(Problem details) Your reply should be the following data, copied exactly.

Collected data
(** Randomness, the tracing middleware, the metrics, and the probe handlers
    of the registry. *)
Context (rand_Read : M (world E) (option (list ascii))) (Tracing : string -> Middleware E)
  (NewHTTPMetrics : HTTPMetricsConfig -> HTTPMetrics) (summary : Handler E) (phase_handler : string -> Handler E).

Definition DefaultHTTPMiddleware (cfg : HTTPMiddlewarePresetConfig) : list (Middleware E) :=
  let tracerName := if decide (TracerName cfg = "") then "dense-service" else TracerName cfg in
  [RequestID rand_Read; Recovery] ++
  (if 0 <? PresetTimeout cfg then [RequestTimeout (PresetTimeout cfg)] else []) ++
  [Tracing tracerName; Logging].

(** [RegisterHandlers] on a mux that is not nil. *)
Definition bindo {A B} (o : outcome A) (f : A -> outcome B) : outcome B :=
  match o with Ret a => f a | Panic v => Panic v end.

Definition RegisterHandlers (m : mux E) : outcome (mux E) :=
  bindo (mux_Handle "/health" summary m) (fun m =>
  bindo (mux_Handle "/health/live" (phase_handler "live") m) (fun m =>
  bindo (mux_Handle "/health/ready" (phase_handler "ready") m) (fun m =>
  mux_Handle "/health/startup" (phase_handler "startup") m))).

Definition health_paths : list string := ["/health"; "/health/live"; "/health/ready"; "/health/startup"].

Definition systemRouteHandler (system : Handler E) (paths : list string) (next : Handler E) : Handler E :=
  match paths with
  | [] => next
  | _ => fun w r => if decide (URLPath r ∈ paths) then system w r else next w r
  end.

Definition mountAPISubrouter (root : root_mux) (prefix : string) (apiHandler : mux E -> Handler E) : outcome root_mux :=
  let trimmed := trim_suffix prefix "/" in
  if decide (trimmed = "") then mux_Handle "/" apiHandler root
  else
    bindo (mux_Handle (trimmed +:+ "/") (fun api => StripPrefix trimmed (apiHandler api)) root) (fun root =>
    mux_Handle trimmed (fun _ w r => Redirect w r (trimmed +:+ "/") 307) root).

(** The loop over the extensions. *)
Fixpoint use_extensions (exts : list RuntimeExtension) (muxes : root_mux * mux E) (apiMiddleware : list (Middleware E))
    (startup shutdown : list (option hook)) :
    outcome (root_mux * mux E * list (Middleware E) * list (option hook) * list (option hook)) :=
  match exts with
  | [] => Ret (muxes, apiMiddleware, startup, shutdown)
  | ext :: exts' =>
      bindo (ext_RegisterRoutes ext muxes) (fun muxes =>
      use_extensions exts' muxes (apiMiddleware ++ ext_APIMiddleware ext)
        (startup ++ [Some (ext_Startup ext)]) (shutdown ++ [Some (ext_Shutdown ext)]))
  end.

(** The handler around the root mux. *)
Definition assemble (cfg : HTTPRuntimeConfig) (apiBasePath : string) (systemMux : mux E) (systemPaths : list string)
    (metrics : option HTTPMetrics) : mux E -> Handler E := fun root =>
  let rootHandler := mux_ServeHTTP root in
  let rootHandler := ContentTypeForPrefix apiBasePath "application/json" rootHandler in
  let rootHandler := Chain (RootMiddleware cfg) rootHandler in
  let systemHandler := Chain (SystemMiddleware cfg) (mux_ServeHTTP systemMux) in
  let rootHandler := systemRouteHandler systemHandler systemPaths rootHandler in
  let rootHandler := match MiddlewarePreset cfg with
                     | Some preset => Chain (DefaultHTTPMiddleware preset) rootHandler
                     | None => rootHandler
                     end in
  match metrics with Some m => metrics_Middleware m rootHandler | None => rootHandler end.

Definition runtime_metrics (cfg : HTTPRuntimeConfig) (serviceName apiBasePath metricsPath : string) : option HTTPMetrics :=
  match cfg_Metrics cfg with
  | Some m => Some m
  | None =>
      if DisableMetricsRoute cfg then None
      else Some (NewHTTPMetrics (mkHTTPMetricsConfig serviceName (MetricsCollectors cfg)
        (metricsPathLabelerOrDefault (MetricsPathLabeler cfg) apiBasePath metricsPath) (health_paths ++ [metricsPath])))
  end.

Definition runtime_health (cfg : HTTPRuntimeConfig) : HealthRegistry :=
  match cfg_Health cfg with
  | None => NewHealthRegistry [Some (WithHealthCheckTimeout (HealthCheckTimeout cfg))]
  | Some h => setHealthCheckTimeout (HealthCheckTimeout cfg) h
  end.

Definition default_string (s d : string) : string := if decide (s = "") then d else s.

Definition NewHTTPRuntime (extensions : list RuntimeExtension) (cfg : HTTPRuntimeConfig) :
    outcome (HTTPRuntime + error) :=
  let serviceName := default_string (ServiceName cfg) "dense-service" in
  let root := default [] (RootMux cfg) in
  let api := default [] (APIMux cfg) in
  let apiBasePath := normalizeRoutePrefix (default_string (APIBasePath cfg) "/v1") in
  match validateRoutePrefix "APIBasePath" apiBasePath with
  | Some err => Ret (inr err)
  | None =>
      bindo (if DisableHealthRoutes cfg then Ret [] else RegisterHandlers []) (fun systemMux =>
      let systemPaths := if DisableHealthRoutes cfg then [] else health_paths in
      let metricsPath := normalizeRoutePrefix (default_string (MetricsPath cfg) "/metrics") in
      match validateRoutePrefix "MetricsPath" metricsPath with
      | Some err => Ret (inr err)
      | None =>
          let m := runtime_metrics cfg serviceName apiBasePath metricsPath in
          let registered := if DisableMetricsRoute cfg then None else m in
          bindo (match registered with
                 | Some m => mux_Handle metricsPath (metrics_Handler m) systemMux
                 | None => Ret systemMux
                 end) (fun systemMux =>
          let systemPaths := match registered with Some _ => systemPaths ++ [metricsPath] | None => systemPaths end in
          let exts := if DisableRegisteredExtensions cfg then [] else RuntimeExtensions extensions in
          bindo (use_extensions exts (root, api) (APIMiddleware cfg) (cfg_StartupHooks cfg) (cfg_ShutdownHooks cfg))
            (fun x =>
          let '(root, api, apiMiddleware, startup, shutdown) := x in
          bindo (mountAPISubrouter root apiBasePath (fun api => Chain apiMiddleware (mux_ServeHTTP api))) (fun root =>
          Ret (inl (mkRuntime (assemble cfg apiBasePath systemMux systemPaths m) root api (runtime_health cfg) m
            startup shutdown false None)))))
      end)
  end.

Definition MustNewHTTPRuntime (extensions : list RuntimeExtension) (cfg : HTTPRuntimeConfig) : outcome HTTPRuntime :=
  bindo (NewHTTPRuntime extensions cfg) (fun x =>
    match x with
    | inl rt => Ret rt
    | inr err => Panic ("failed to build DenseCloud HTTP runtime: " +:+ error_text err)
    end).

(Answer box)
(** Randomness, the tracing middleware, the metrics, and the probe handlers
    of the registry. *)
Context (rand_Read : M (world E) (option (list ascii))) (Tracing : string -> Middleware E)
  (NewHTTPMetrics : HTTPMetricsConfig -> HTTPMetrics) (summary : Handler E) (phase_handler : string -> Handler E).

Definition DefaultHTTPMiddleware (cfg : HTTPMiddlewarePresetConfig) : list (Middleware E) :=
  let tracerName := if decide (TracerName cfg = "") then "dense-service" else TracerName cfg in
  [RequestID rand_Read; Recovery] ++
  (if 0 <? PresetTimeout cfg then [RequestTimeout (PresetTimeout cfg)] else []) ++
  [Tracing tracerName; Logging].

(** [RegisterHandlers] on a mux that is not nil. *)
Definition bindo {A B} (o : outcome A) (f : A -> outcome B) : outcome B :=
  match o with Ret a => f a | Panic v => Panic v end.

Definition RegisterHandlers (m : mux E) : outcome (mux E) :=
  bindo (mux_Handle "/health" summary m) (fun m =>
  bindo (mux_Handle "/health/live" (phase_handler "live") m) (fun m =>
  bindo (mux_Handle "/health/ready" (phase_handler "ready") m) (fun m =>
  mux_Handle "/health/startup" (phase_handler "startup") m))).

Definition health_paths : list string := ["/health"; "/health/live"; "/health/ready"; "/health/startup"].

Definition systemRouteHandler (system : Handler E) (paths : list string) (next : Handler E) : Handler E :=
  match paths with
  | [] => next
  | _ => fun w r => if decide (URLPath r ∈ paths) then system w r else next w r
  end.

Definition mountAPISubrouter (root : root_mux) (prefix : string) (apiHandler : mux E -> Handler E) : outcome root_mux :=
  let trimmed := trim_suffix prefix "/" in
  if decide (trimmed = "") then mux_Handle "/" apiHandler root
  else
    bindo (mux_Handle (trimmed +:+ "/") (fun api => StripPrefix trimmed (apiHandler api)) root) (fun root =>
    mux_Handle trimmed (fun _ w r => Redirect w r (trimmed +:+ "/") 307) root).

(** The loop over the extensions. *)
Fixpoint use_extensions (exts : list RuntimeExtension) (muxes : root_mux * mux E) (apiMiddleware : list (Middleware E))
    (startup shutdown : list (option hook)) :
    outcome (root_mux * mux E * list (Middleware E) * list (option hook) * list (option hook)) :=
  match exts with
  | [] => Ret (muxes, apiMiddleware, startup, shutdown)
  | ext :: exts' =>
      bindo (ext_RegisterRoutes ext muxes) (fun muxes =>
      use_extensions exts' muxes (apiMiddleware ++ ext_APIMiddleware ext)
        (startup ++ [Some (ext_Startup ext)]) (shutdown ++ [Some (ext_Shutdown ext)]))
  end.

(** The handler around the root mux. *)
Definition assemble (cfg : HTTPRuntimeConfig) (apiBasePath : string) (systemMux : mux E) (systemPaths : list string)
    (metrics : option HTTPMetrics) : mux E -> Handler E := fun root =>
  let rootHandler := mux_ServeHTTP root in
  let rootHandler := ContentTypeForPrefix apiBasePath "application/json" rootHandler in
  let rootHandler := Chain (RootMiddleware cfg) rootHandler in
  let systemHandler := Chain (SystemMiddleware cfg) (mux_ServeHTTP systemMux) in
  let rootHandler := systemRouteHandler systemHandler systemPaths rootHandler in
  let rootHandler := match MiddlewarePreset cfg with
                     | Some preset => Chain (DefaultHTTPMiddleware preset) rootHandler
                     | None => rootHandler
                     end in
  match metrics with Some m => metrics_Middleware m rootHandler | None => rootHandler end.

Definition runtime_metrics (cfg : HTTPRuntimeConfig) (serviceName apiBasePath metricsPath : string) : option HTTPMetrics :=
  match cfg_Metrics cfg with
  | Some m => Some m
  | None =>
      if DisableMetricsRoute cfg then None
      else Some (NewHTTPMetrics (mkHTTPMetricsConfig serviceName (MetricsCollectors cfg)
        (metricsPathLabelerOrDefault (MetricsPathLabeler cfg) apiBasePath metricsPath) (health_paths ++ [metricsPath])))
  end.

Definition runtime_health (cfg : HTTPRuntimeConfig) : HealthRegistry :=
  match cfg_Health cfg with
  | None => NewHealthRegistry [Some (WithHealthCheckTimeout (HealthCheckTimeout cfg))]
  | Some h => setHealthCheckTimeout (HealthCheckTimeout cfg) h
  end.

Definition default_string (s d : string) : string := if decide (s = "") then d else s.

Definition NewHTTPRuntime (extensions : list RuntimeExtension) (cfg : HTTPRuntimeConfig) :
    outcome (HTTPRuntime + error) :=
  let serviceName := default_string (ServiceName cfg) "dense-service" in
  let root := default [] (RootMux cfg) in
  let api := default [] (APIMux cfg) in
  let apiBasePath := normalizeRoutePrefix (default_string (APIBasePath cfg) "/v1") in
  match validateRoutePrefix "APIBasePath" apiBasePath with
  | Some err => Ret (inr err)
  | None =>
      bindo (if DisableHealthRoutes cfg then Ret [] else RegisterHandlers []) (fun systemMux =>
      let systemPaths := if DisableHealthRoutes cfg then [] else health_paths in
      let metricsPath := normalizeRoutePrefix (default_string (MetricsPath cfg) "/metrics") in
      match validateRoutePrefix "MetricsPath" metricsPath with
      | Some err => Ret (inr err)
      | None =>
          let m := runtime_metrics cfg serviceName apiBasePath metricsPath in
          let registered := if DisableMetricsRoute cfg then None else m in
          bindo (match registered with
                 | Some m => mux_Handle metricsPath (metrics_Handler m) systemMux
                 | None => Ret systemMux
                 end) (fun systemMux =>
          let systemPaths := match registered with Some _ => systemPaths ++ [metricsPath] | None => systemPaths end in
          let exts := if DisableRegisteredExtensions cfg then [] else RuntimeExtensions extensions in
          bindo (use_extensions exts (root, api) (APIMiddleware cfg) (cfg_StartupHooks cfg) (cfg_ShutdownHooks cfg))
            (fun x =>
          let '(root, api, apiMiddleware, startup, shutdown) := x in
          bindo (mountAPISubrouter root apiBasePath (fun api => Chain apiMiddleware (mux_ServeHTTP api))) (fun root =>
          Ret (inl (mkRuntime (assemble cfg apiBasePath systemMux systemPaths m) root api (runtime_health cfg) m
            startup shutdown false None)))))
      end)
  end.

Definition MustNewHTTPRuntime (extensions : list RuntimeExtension) (cfg : HTTPRuntimeConfig) : outcome HTTPRuntime :=
  bindo (NewHTTPRuntime extensions cfg) (fun x =>
    match x with
    | inl rt => Ret rt
    | inr err => Panic ("failed to build DenseCloud HTTP runtime: " +:+ error_text err)
    end).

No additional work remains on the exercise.